Scientific classification
- Kingdom: Animalia
- Phylum: Chordata
- Class: Reptilia
- Order: Squamata
- Family: Cordylidae
- Genus: Smaug
- Species: S. vandami
- Binomial name: Smaug vandami (FitzSimons, 1930)
- Synonyms: Zonurus vandami FitzSimons, 1930; Cordylus vandami — FitzSimons, 1943; Cordylus warreni vandami — Loveridge, 1944; Smaug vandami — Stanley et al., 2011;

= Van Dam's girdled lizard =

- Genus: Smaug
- Species: vandami
- Authority: (FitzSimons, 1930)
- Conservation status: LC
- Synonyms: Zonurus vandami , FitzSimons, 1930, Cordylus vandami , — FitzSimons, 1943, Cordylus warreni vandami , — Loveridge, 1944, Smaug vandami , — Stanley et al., 2011

Species of lizard

Van Dam's girdled lizard (Smaug vandami) is a species of lizard in the family Cordylidae. The species is endemic to South Africa.

==Geographic range==
The type locality of S. vandami is Gravelotte, Limpopo, South Africa.

==Habitat==
The preferred natural habitats of S. vandami are grassland and savanna.

==Description==
A large lizard, S. vandami may attain a snout-vent length (SVL) of 14.5 cm.
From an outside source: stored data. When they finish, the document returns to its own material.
(** * Semantic-token highlights of one buffer (coc.nvim)

    A shallow embedding of [src/handler/semanticTokensHighlights/buffer.ts]:
    the decoding of a flat semantic-token array into highlight items, the
    application of delta edits to the cached array, and the life cycle of a
    [SemanticTokensBuffer] (debounce timer, cancellation, result cache).

    JavaScript numbers are modelled by [Z], together with [NaN] and
    [undefined] where the code can produce them; integer arithmetic on
    doubles is exact below 2^53, which is the range this model speaks about.
    Bitwise operators go through [ToInt32] with the wrap-around written out.
    Exceptions are explicit: a function that can throw returns a
    [completion]. Token arrays are objects with an identity: they live in a
    store and are spliced in place, as in the source. *)

From Stdlib Require Import ZArith Lia.
From stdpp Require Import base option list strings gmap.

Open Scope Z_scope.

(** ** The fragment of JavaScript the file relies on *)
Module JS.

(** What an expression of type [number | undefined] evaluates to here. *)
Inductive value : Type :=
| Num (z : Z)
| NaN
| Undefined.

(** [a + b] on numbers; [undefined] converts to [NaN], which is absorbing. *)
Definition add (a b : value) : value :=
  match a, b with
  | Num x, Num y => Num (x + y)
  | _, _ => NaN
  end.

(** [v === 0] *)
Definition is_zero (v : value) : bool :=
  match v with
  | Num 0 => true
  | _ => false
  end.

(** [a[i]] for an array of integers: a read past the end is [undefined]. *)
Definition index (a : list Z) (i : nat) : value :=
  match a !! i with
  | Some z => Num z
  | None => Undefined
  end.

(** [names[v]] for an array of strings indexed by a value: only a
    non-negative integer inside the array names an element; every other
    key ([-1], [NaN], [undefined]) is an absent property. *)
Definition index_by (names : list string) (v : value) : option string :=
  match v with
  | Num z => if 0 <=? z then names !! Z.to_nat z else None
  | _ => None
  end.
It has a triangular shaped head, and spiny dorsal scales. The predominant colour is dark brown with fragmented yellow rings.

==Behaviour==
S. vandami is largely solitary and hides in cracks in rocks.

==Reproduction==
S. vandami is ovoviviparous. From two to six young are born alive in summer.

==Etymology==
The species is named for the collector of the type specimens, Gerhardus Petrus Frederick van Dam (died 1927), who was a South African herpetologist.

==Common names==
Other common names for S. vandami include the Afrikaans name ouvolk, meaning "old folk".